Photographer | Eric Koch

Source | Wikimedia Commons

License | CC BY-SA 3.0

Known best for his ironic commentaries on the American dream, Arthur Miller’s plays capture the disillusionment, the emptiness, and the ambivalence of individual Americans in the twentieth century. His most famous plays, Death of a Salesman (1949) and The Crucible (1953), are staples in American literature courses from high school through university, and his precise excoriation of the American experience of freedom continues to captivate audiences.

Miller believed that playgoers responded to drama because they experienced examples of acting throughout their daily lives. In his remarks upon receiving the 2001 National Endowment for the Humanities Jefferson Medal, Miller observed:

The fact is that acting is inevitable as soon as we walk out our front doors into society. . . and in fact we are ruled more by the arts of performance, by acting in other words, than anybody wants to think about for very long.

But in our time television has created a quantitative change in all this; one of the oddest things about millions of lives now is that ordinary individuals, as never before in human history, are so surrounded by acting.
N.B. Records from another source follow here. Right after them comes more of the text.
Lemma walk_rest w s st limit fuel cursor done_ :
  StronglySorted str_lt (side w s st) -> "" ∉ side w s st -> (0 < limit)%nat ->
  side w s st = done_ ++ rest w s st cursor ->
  (length (rest w s st cursor) < fuel)%nat ->
  walk fuel w s st cursor limit = Some (rest w s st cursor).
Proof.
  intros Hs Hne Hl. revert cursor done_. induction fuel as [|fuel IH]; intros cursor done_ Hd Hf; [lia|].
  cbn [walk]. rewrite page_rest. cbv zeta. set (r := rest w s st cursor) in *.
  destruct (drop limit r) as [|y r'] eqn:Ed.
  - rewrite bool_decide_eq_false_2 by (simpl; apply is_Some_None). f_equal.
    rewrite <- (take_drop limit r) at 2. by rewrite Ed, app_nil_r.
  - rewrite bool_decide_eq_true_2 by (simpl; eauto).
    assert (Htd : r = take limit r ++ y :: r') by (rewrite <- Ed; by rewrite take_drop).
    destruct (take limit r) as [|z p] eqn:Et using rev_ind.
    { destruct limit; [lia|]. destruct r; simpl in *; congruence. }
    rewrite last_snoc. simpl.
    assert (Hside : side w s st = (done_ ++ p) ++ z :: y :: r').
    { rewrite Hd, Htd. by rewrite <- !app_assoc. }
    assert (Hr : rest w s st z = y :: r').
    { unfold rest. assert (Hz : Str.is_empty z = false).
      { destruct z; [|done]. destruct Hne. rewrite Hside. set_solver. }
      rewrite Hz. simpl. rewrite Hside in Hs |- *. by apply filter_after. }
    rewrite (IH z (done_ ++ p ++ [z])).
    + simpl. by rewrite Hr, Htd.
    + rewrite Hr, Hside. by rewrite <- !app_assoc.
    + rewrite Hr. rewrite Htd in Hf. rewrite !length_app in Hf. simpl in *. lia.
Qed.

Lemma elem_of_side ms sender s st u :
  NoDup (user_id <$> ms) ->
  u ∈ side (without_sender ms sender) s st <->
  u <> sender /\ exists m, m ∈ ms /\ user_id m = u /\ sees s m = true /\ on_side s st m = true.
Proof.
  intros Hnd. unfold side. rewrite (members_perm ms sender Hnd). rewrite list_elem_of_fmap.
  setoid_rewrite list_elem_of_filter. setoid_rewrite list_elem_of_filter. setoid_rewrite andb_true_iff.
  split.
  - intros (m & -> & (Hs & Ho) & Hu & Hm). eauto 10.
  - intros (Hu & m & Hm & <- & Hs & Ho). eauto 10.
Qed.

(** A client that asks for page after page of the readers (or of the others) of a message gets to
    the end after at most one page more than there are members on that side, and has then seen each
    of them exactly once in the order of the ids: the members other than the sender who see the
    message and have (not) read it. *)
Theorem reader_pages_list_each_member_once ms sender s st limit :
  NoDup (user_id <$> ms) -> "" ∉ user_id <$> ms -> (0 < limit)%nat ->
  let w := without_sender ms sender in
  walk (S (length (side w s st))) w s st "" limit = Some (side w s st)
  /\ StronglySorted str_lt (side w s st)
  /\ (forall u, u ∈ side w s st <->
       u <> sender /\ exists m, m ∈ ms /\ user_id m = u /\ sees s m = true /\ on_side s st m = true).
Proof.
  intros Hnd Hne Hl w.
  assert (Hin : forall u, u ∈ side w s st <-> _) by (intros u; by apply elem_of_side).
  split_and!; [|apply side_sorted|done].
  assert (Hr : rest w s st "" = side w s st) by (apply filter_all; done).
  rewrite <- Hr at 2. apply (walk_rest _ _ _ _ _ _ []); [apply side_sorted| |done|by rewrite Hr|by rewrite Hr; lia].
  intros (_ & m & Hm & Hu & _)%Hin. destruct Hne. rewrite <- Hu. by apply list_elem_of_fmap_2.
Qed.

Definition sample_group : list MemberReadPosition :=
  [mkMember "sender" 100 0; mkMember "d" 20 11; mkMember "a" 10 0; mkMember "b" 12 0; mkMember "e" 5 15].

Lemma counts_equal_a_member_by_member_count_witness :
  counts (without_sender sample_group "sender") 12 = mkCounts 2 1 3.
Proof.
  rewrite (counts_equal_a_member_by_member_count sample_group "sender" 12);
    [reflexivity|by apply (bool_decide_unpack _)|simpl; lia].
Defined.

Lemma reader_pages_list_each_member_once_witness :
  walk 3 (without_sender sample_group "sender") 12 Read "" 1 = Some ["b"; "d"].
Proof.
  apply (reader_pages_list_each_member_once sample_group "sender" 12 Read 1);
    [by apply (bool_decide_unpack _)|by apply (bool_decide_unpack _)|lia].
Defined.
Lemma stored_member_spec st m :
  m ∈ stored_members st <->
  exists p, m = managed (p_user_id m, p) /\ participants st !! (t, c, p_user_id m) = Some p /\ quit p = false.
Proof.
  unfold stored_members. rewrite list_elem_of_fmap. setoid_rewrite Hscan. split.
  - intros ([u p] & -> & Hp). apply elem_of_members in Hp as [Hp Hq%negb_true_iff]. by exists p.
  - intros (p & E & Hp & Hq). exists (p_user_id m, p). split; [done|]. apply elem_of_members. by rewrite Hq.
Qed.

Lemma find_stored st u :
  match list_find (fun old => p_user_id old = u) (stored_members st) with
  | Some (_, old) => exists p, old = managed (u, p) /\ participants st !! (t, c, u) = Some p /\ quit p = false
  | None => ~ seated (participants st !! (t, c, u))
  end.
Proof.
  destruct (list_find _ _) as [[i old]|] eqn:E.
  - apply list_find_Some in E as (Hi & Hu & _). apply list_elem_of_lookup_2, stored_member_spec in Hi as (p & Ho & Hp).
    subst u. by exists p.
  - apply list_find_None in E. rewrite Forall_forall in E. intros (p & Hp & Hq).
    apply (E (managed (u, p))); [|done]. apply stored_member_spec. by exists p.
Qed.

(** A hidden row that its owner opens again. *)
Definition reopened (p : ParticipantRow) : ParticipantRow :=
  mkParticipantRow (roles p) (muted p) (pinned p) (attributes p) (joined_at p) (nickname p) (read_seq p)
    (sync_seq p) (unread_count p) false (is_archived p) (settings_version p) (draft p) (quit p) (from_seq p)
    (mention_only p) (cleared_seq p).
Definition handle_conversation_ensure (raw : string) (transport : option string) : M unit :=
  decoded ← lift_r (decode_conversation_ensure raw);
  match decoded with
  | None => mret ()
  | Some (c, p, headers) =>
      if Str.is_empty c then mret ()
      else
        tenant ← lift_r (resolve_event_tenant (declared_by_ensure p headers transport));
        _ ← create_conversation fault now visibility_as_proto visibility_from_proto scan ids fresh
              (tenant_ctx tenant None) (type_from_proto (ensure_conversation_type p)) (ensure_business_type p)
              (ensured_participant <$> ensure_participants p) {["conversation_id" := c]} Private (ensure_channel_id p);
        mret ()
  end.

End Consumers.

(** ** Settling a delivery *)

Inductive FailureAction := Retry | DeadLetter.

(** What becomes of the message at the broker. *)
Inductive Settlement := Acked | Nacked (delay : option Z) | Termed | Unsettled.

Record RetryPolicy := mkPolicy {
  action_for_dead_letter : FailureAction;
  action_for_nack : nat -> FailureAction;
  retry_delay : nat -> option Z;
}.

Record Delivery := mkDelivery {
  retry_count : nat;
  has_ack_handle : bool;
  supports_native_retry : bool;
}.

Definition TENANT_REJECTION_REASON : string := "conversation event without a single declared tenant".

Definition permanent_rejection (e : FlareError) : option string :=
  match err_code e with
  | DeserializationError => Some "undecodable conversation event"
  | MessageFormatError => Some TENANT_REJECTION_REASON
  | _ => None
  end.

(** [None] and a zero delay are an immediate redelivery. *)
Definition redeliver (delay : option Z) : Settlement :=
  Nacked (match delay with Some d => if bool_decide (d = 0) then None else Some d | None => None end).

(** [publisher]: none, or whether its publication succeeds; the dead letter that was published. *)
Definition dead_letter (policy : RetryPolicy) (publisher : option bool) (d : Delivery) (reason : string) :
    Settlement * option string :=
  match publisher with
  | None => (redeliver (retry_delay policy (retry_count d)), None)
  | Some true => (Termed, Some reason)
  | Some false => (redeliver (retry_delay policy (retry_count d)), None)
  end.

Definition settle_message (policy : RetryPolicy) (publisher : option bool) (d : Delivery) (outcome : result unit) :
    Settlement * option string :=
  if negb (has_ack_handle d) then (Unsettled, None)
  else
    match outcome with
    | Ok _ => (Acked, None)
    | Err e =>
        if negb (supports_native_retry d) then (Nacked None, None)
        else
          let permanent := permanent_rejection e in
          let action := if bool_decide (is_Some permanent) then action_for_dead_letter policy
                        else action_for_nack policy (retry_count d) in
          match action with
          | Retry => (redeliver (retry_delay policy (retry_count d)), None)
          | DeadLetter =>
              dead_letter policy publisher d (default "conversation event retries exhausted" permanent)
          end
    end.

(** ** The tenant of an event *)

(** [v] is the canonical form of a tenant that some source declares. *)
Definition declares (declared : list (string * option string)) (v : string) : Prop :=
  exists source raw, (source, Some raw) ∈ declared /\ Str.is_blank raw = false /\ v = normalize_tenant_id (Str.trim raw).
(** [records_from_values]: one value that does not parse fails them all. *)
Fixpoint records_from_values (values : list Payload) : result (list RedisConnectionRecord) :=
  match values with
  | [] => Ok []
  | Json r :: values' => l ← records_from_values values'; Ok (r :: l)
  | Corrupt :: _ => Err (system "invalid session payload")
  end.

(** [load_user_records] after the read *)
Definition check_records (tenant_id : string) (values : list Payload) : result (list RedisConnectionRecord) :=
  l ← records_from_values values;
  if existsb (fun r => bool_decide (r_tenant_id r <> tenant_id)) l then Err (system "session tenant mismatch")
  else Ok l.

(** [iter.max_by_key(|record| record.last_seen)]: the last of the latest. *)
Definition latest (l : list RedisConnectionRecord) : option RedisConnectionRecord :=
  foldl (fun best r => match best with
                       | None => Some r
                       | Some b => if r_last_seen b <=? r_last_seen r then Some r else best
                       end) None l.

Section Repository.
(** [others] is what the other processes did between the previous step of this method and
    this one, the passing of time included. [valid_uuid] and [valid_timestamp] are the
    checks of the uuid and chrono crates. *)
Context (fault : schedule) (others : nat -> Store -> Store) (ttl : Z).
Context (valid_uuid : string -> bool) (valid_timestamp : Z -> bool).

Abbreviation M := (db Store).

(** One round trip. *)
Definition step {A} (err : FlareError) (eff : Store -> result A * Store) : M A :=
  fun '(n, s) => exec fault err eff (n, others n s).

Definition operation_failed : FlareError := system "operation failed".

Definition on_script {A} (f : Redis -> result A * Redis) (s : Store) : result A * Store :=
  let '(r, db) := f (redis s) in (r, mkStore db (kicks s)).
Lemma no_younger_refl a : no_younger a a = true.
Proof. by destruct (le_total no_younger a a). Qed.

Lemma take_older_fold (b0 : string * Z) l :
  exists b, foldl take_older (Some b0) l = Some b /\ b ∈ b0 :: l /\
    forall x, x ∈ b0 :: l -> no_younger b x = true.
Proof.
  revert b0. induction l as [|d l IH]; intros b0; simpl.
  { exists b0. split; [done|]. split; [by left|].
    intros x Hx%list_elem_of_singleton. subst. apply no_younger_refl. }
  destruct (older d b0) eqn:E.
  - destruct (IH d) as (b & Hb & Hin & Hall). exists b. split; [done|]. split.
    { apply elem_of_cons in Hin as [->|Hin]; [by right; left|by right; right]. }
    intros x Hx. apply elem_of_cons in Hx as [->|Hx]; [|by apply Hall].
    eapply (le_trans no_younger); [apply Hall; by left|].
    destruct (le_total no_younger d b0) as [H|H]; [done|]. unfold no_younger in H. by rewrite E in H.
  - destruct (IH b0) as (b & Hb & Hin & Hall). exists b. split; [done|]. split.
    { apply elem_of_cons in Hin as [->|Hin]; [by left|by right; right]. }
    intros x Hx. apply elem_of_cons in Hx as [->|Hx]; [apply Hall; by left|].
    apply elem_of_cons in Hx as [->|Hx]; [|apply Hall; by right].
    eapply (le_trans no_younger); [apply Hall; by left|]. unfold no_younger. by rewrite E.
Qed.

Lemma oldest_spec devices removed :
  match oldest devices removed with
  | None => staying devices removed = []
  | Some b => b ∈ staying devices removed /\ forall x, x ∈ staying devices removed -> no_younger b x = true
  end.
Proof.
  unfold oldest. destruct (staying devices removed) as [|d l]; [done|]. simpl.
  destruct (take_older_fold d l) as (b & -> & ? & ?). done.
Qed.

(** ** The loop over the cap *)

Lemma elem_staying devices (removed : Removed) d t :
  (d, t) ∈ staying devices removed <-> devices !! d = Some t /\ removed !! d = None.
Proof. unfold staying. rewrite list_elem_of_filter, elem_of_map_to_list. tauto. Qed.

Lemma staying_insert devices (removed : Removed) d t c :
  (d, t) ∈ staying devices removed ->
  length (staying devices removed) = S (length (staying devices (<[d := c]> removed))).
Proof.
  intros H. unfold staying in *.
  assert (Hp : filter (fun x : string * Z => removed !! x.1 = None) (map_to_list devices)
               ≡ₚ (d, t) :: filter (fun x : string * Z => <[d := c]> removed !! x.1 = None) (map_to_list devices)).
  { apply NoDup_Permutation.
    - apply NoDup_filter, NoDup_map_to_list.
    - constructor; [|apply NoDup_filter, NoDup_map_to_list].
      rewrite list_elem_of_filter. simpl. rewrite lookup_insert_eq. naive_solver.
    - intros [d' t']. rewrite elem_of_cons, !list_elem_of_filter. simpl.
      destruct (decide (d' = d)) as [->|Hd].
      + rewrite lookup_insert_eq. rewrite list_elem_of_filter in H. simpl in H.
        rewrite elem_of_map_to_list in *. naive_solver.
      + rewrite lookup_insert_ne by done. naive_solver. }
  by rewrite Hp.
Qed.

(** What the loop leaves: the entries it found, new ones for the oldest devices only, and
    fewer than [cap] devices that stay. *)
Record capped (cap : Z) (devices : gmap string Z) (before after : Removed) : Prop := {
  capped_keeps : before ⊆ after;
  capped_new d c : after !! d = Some c -> before !! d = None ->
    c = DeviceCap /\ exists t, devices !! d = Some t /\
      (forall x, x ∈ staying devices after -> no_younger (d, t) x = true);
  capped_room : Z.of_nat (length (staying devices after)) < cap;
  capped_tight : after = before \/ Z.of_nat (length (staying devices after)) = cap - 1;
}.

Lemma cap_loop_spec cap devices remaining (before : Removed) :
  0 < cap -> remaining = length (staying devices before) ->
  capped cap devices before (cap_loop cap devices remaining before).
Proof.
  intros Hc. revert before. induction remaining as [|n IH]; intros before Hn; cbn [cap_loop].
  { rewrite (proj2 (Z.leb_gt _ _)) by lia. split; [done|congruence|lia|by left]. }
  destruct (cap <=? Z.of_nat (S n)) eqn:E.
  2: { apply Z.leb_gt in E. split; [done|congruence|rewrite <- Hn; lia|by left]. }
  pose proof (oldest_spec devices before) as Ho.
  destruct (oldest devices before) as [[d t]|]; [|rewrite Ho in Hn; done].
  destruct Ho as [Hin Hmin]. pose proof (staying_insert devices before d t DeviceCap Hin) as Hl.
  destruct (IH (<[d := DeviceCap]> before)) as [Hk Hnew Hroom Htight]; [lia|].
  apply elem_staying in Hin as [Hd Hb]. split.
  - etrans; [by apply insert_subseteq|done].
  - intros d' c Ha Hb'. destruct (decide (d' = d)) as [->|Hne].
    + assert (He : cap_loop cap devices n (<[d:=DeviceCap]> before) !! d = Some DeviceCap)
        by (eapply lookup_weaken; [apply lookup_insert_eq|done]).
      split; [congruence|]. exists t. split; [done|]. intros [x u] Hx. apply Hmin.
      apply elem_staying in Hx as [Hx1 Hx2]. apply elem_staying. split; [done|].
      destruct (before !! x) as [cx|] eqn:Ex; [|done]. exfalso.
      assert (Hx3 : cap_loop cap devices n (<[d:=DeviceCap]> before) !! x = Some cx).
      { eapply lookup_weaken; [|done]. rewrite lookup_insert_ne by congruence. done. }
      congruence.
    + apply (Hnew d' c Ha). by rewrite lookup_insert_ne.
  - done.
  - destruct Htight as [Heq|]; [|by right]. right. rewrite Heq in *. apply Z.leb_le in E. lia.
Qed.

(** ** Records, devices and conflicts *)

Lemma records_ok new current l :
  records new current = Ok l ->
  current = (fun item => (item.1, Json item.2)) <$> l /\
  (forall item, item ∈ l -> r_tenant_id item.2 = r_tenant_id new).
Proof.
  revert l. induction current as [|[f [r|]] current IH]; intros l; simpl.
  - intros [= <-]. split; [done|]. intros item Hin. by apply elem_of_nil in Hin.
  - destruct (bool_decide_reflect (r_tenant_id r <> r_tenant_id new)) as [|Ht]; simpl; [done|].
    apply dec_stable in Ht.
    destruct (Str.is_empty (r_connection_id r) || Str.is_empty (r_device_id r)); simpl; [done|].
    case_bool_decide; [done|]. intros Hr. inv_ok. destruct (IH _ Ha) as [-> Hl]. split; [done|].
    intros item Hi. apply elem_of_cons in Hi as [->|Hi]; [done|by apply Hl].
  - done.
Qed.

Section Records.
Context (new : RedisConnectionRecord) (key : string) (s : Redis) (l : list Item).
Hypothesis Hl : records new (map_to_list (hash key s)) = Ok l.

Lemma record_iff f r : (f, r) ∈ l <-> hash key s !! f = Some (Json r).
Proof.
  destruct (records_ok _ _ _ Hl) as [He _]. rewrite <- elem_of_map_to_list, He, list_elem_of_fmap.
  split; [by intros; exists (f, r)|]. intros ([f' r'] & [= -> ->] & ?). done.
Qed.

Lemma hash_json f p : hash key s !! f = Some p -> exists r, p = Json r /\ (f, r) ∈ l.
Proof.
  destruct (records_ok _ _ _ Hl) as [H _].
  intros Hp%elem_of_map_to_list. rewrite H, list_elem_of_fmap in Hp.
  destruct Hp as ([f' r'] & [= -> ->] & ?). by exists r'.
Qed.

Lemma field_unique f r r' : (f, r) ∈ l -> (f, r') ∈ l -> r = r'.
Proof. rewrite !record_iff. congruence. Qed.

End Records.

Lemma devices_fold l (m : gmap string Z) d :
  match foldl note_device m l !! d with
  | Some t => (forall item, item ∈ l -> r_device_id item.2 = d -> t <= r_created_at item.2) /\
      (forall t0, m !! d = Some t0 -> t <= t0) /\
      (m !! d = Some t \/ exists item, item ∈ l /\ r_device_id item.2 = d /\ r_created_at item.2 = t)
  | None => m !! d = None /\ forall item, item ∈ l -> r_device_id item.2 <> d
  end.
Proof.
  induction l as [|item l IH] using rev_ind; simpl.
  { destruct (m !! d) as [t|].
    - split; [intros ? H; by apply elem_of_nil in H|]. split; [intros ? [= ->]; lia|by left].
    - split; [done|]. intros ? H. by apply elem_of_nil in H. }
  rewrite foldl_app. simpl. set (m' := foldl note_device m l) in *.
  unfold note_device at 1. set (d0 := r_device_id item.2).
  destruct (decide (d0 = d)) as [Hd|Hd].
  - rewrite Hd. destruct (m' !! d) as [t|] eqn:E.
    + destruct IH as (H1 & H2 & H3). destruct (r_created_at item.2 <? t) eqn:Ec.
      * rewrite lookup_insert_eq. split_and!.
        -- intros x [Hx| ->%list_elem_of_singleton]%elem_of_app Hxd; [specialize (H1 x Hx Hxd); lia|lia].
        -- intros t0 Ht0. specialize (H2 t0 Ht0). lia.
        -- right. exists item. split; [apply elem_of_app; right; by apply list_elem_of_singleton|done].
      * rewrite E. split_and!.
        -- intros x [Hx| ->%list_elem_of_singleton]%elem_of_app Hxd; [by apply H1|lia].
        -- done.
        -- destruct H3 as [|(x & Hx & ?)]; [by left|right]. exists x. split; [apply elem_of_app; by left|done].
    + destruct IH as (H1 & H2). rewrite lookup_insert_eq. split_and!.
      * intros x [Hx| ->%list_elem_of_singleton]%elem_of_app Hxd; [by destruct (H2 x Hx)|lia].
      * congruence.
      * right. exists item. split; [apply elem_of_app; right; by apply list_elem_of_singleton|done].
  - assert (Hs : (match m' !! d0 with
                  | None => <[d0 := r_created_at item.2]> m'
                  | Some at_ => if r_created_at item.2 <? at_ then <[d0 := r_created_at item.2]> m' else m'
                  end) !! d = m' !! d).
    { repeat case_match; by rewrite ?lookup_insert_ne. }
    rewrite Hs. destruct (m' !! d) as [t|].
    + destruct IH as (H1 & H2 & H3). split_and!.
      * intros x [Hx| ->%list_elem_of_singleton]%elem_of_app Hxd; [by apply H1|done].
      * done.
      * destruct H3 as [|(x & Hx & ?)]; [by left|right]. exists x. split; [apply elem_of_app; by left|done].
    + destruct IH as (H1 & H2). split; [done|].
      intros x [Hx| ->%list_elem_of_singleton]%elem_of_app; [by apply H2|done].
Qed.

Section Removal.
Context (strategy : DeviceConflictStrategy) (cap : Z) (new : RedisConnectionRecord).

Lemma conflict_cause r c :
  conflict strategy new r = Some c ->
  c = (if decide (r_device_id r = r_device_id new) then Replaced else DeviceConflict).
Proof. unfold conflict. case_bool_decide; case_decide; try done; [congruence|]. case_match; congruence. Qed.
Twenty-four hours a day everything seen on the tube is either acted or conducted by actors in the shape of news anchor men and women, including their hairdos. It may be that the most impressionable form of experience now, for many if not most people, consists of their emotional transactions with actors which happen far more of the time than with real people.3

In this way, Miller may be said to democratize theatre. Building on the work of the Scandinavian playwrights of the nineteenth century, Miller, along with his contemporaries Eugene O’Neill and Tennessee Williams, wrote plays that featured ordinary persons who were tortured to the point of madness by ordinary life. In doing so, Miller, O’Neill, and Williams captured the confusion, despair, and hopelessness of modern life and assured themselves a place in the American national conversation.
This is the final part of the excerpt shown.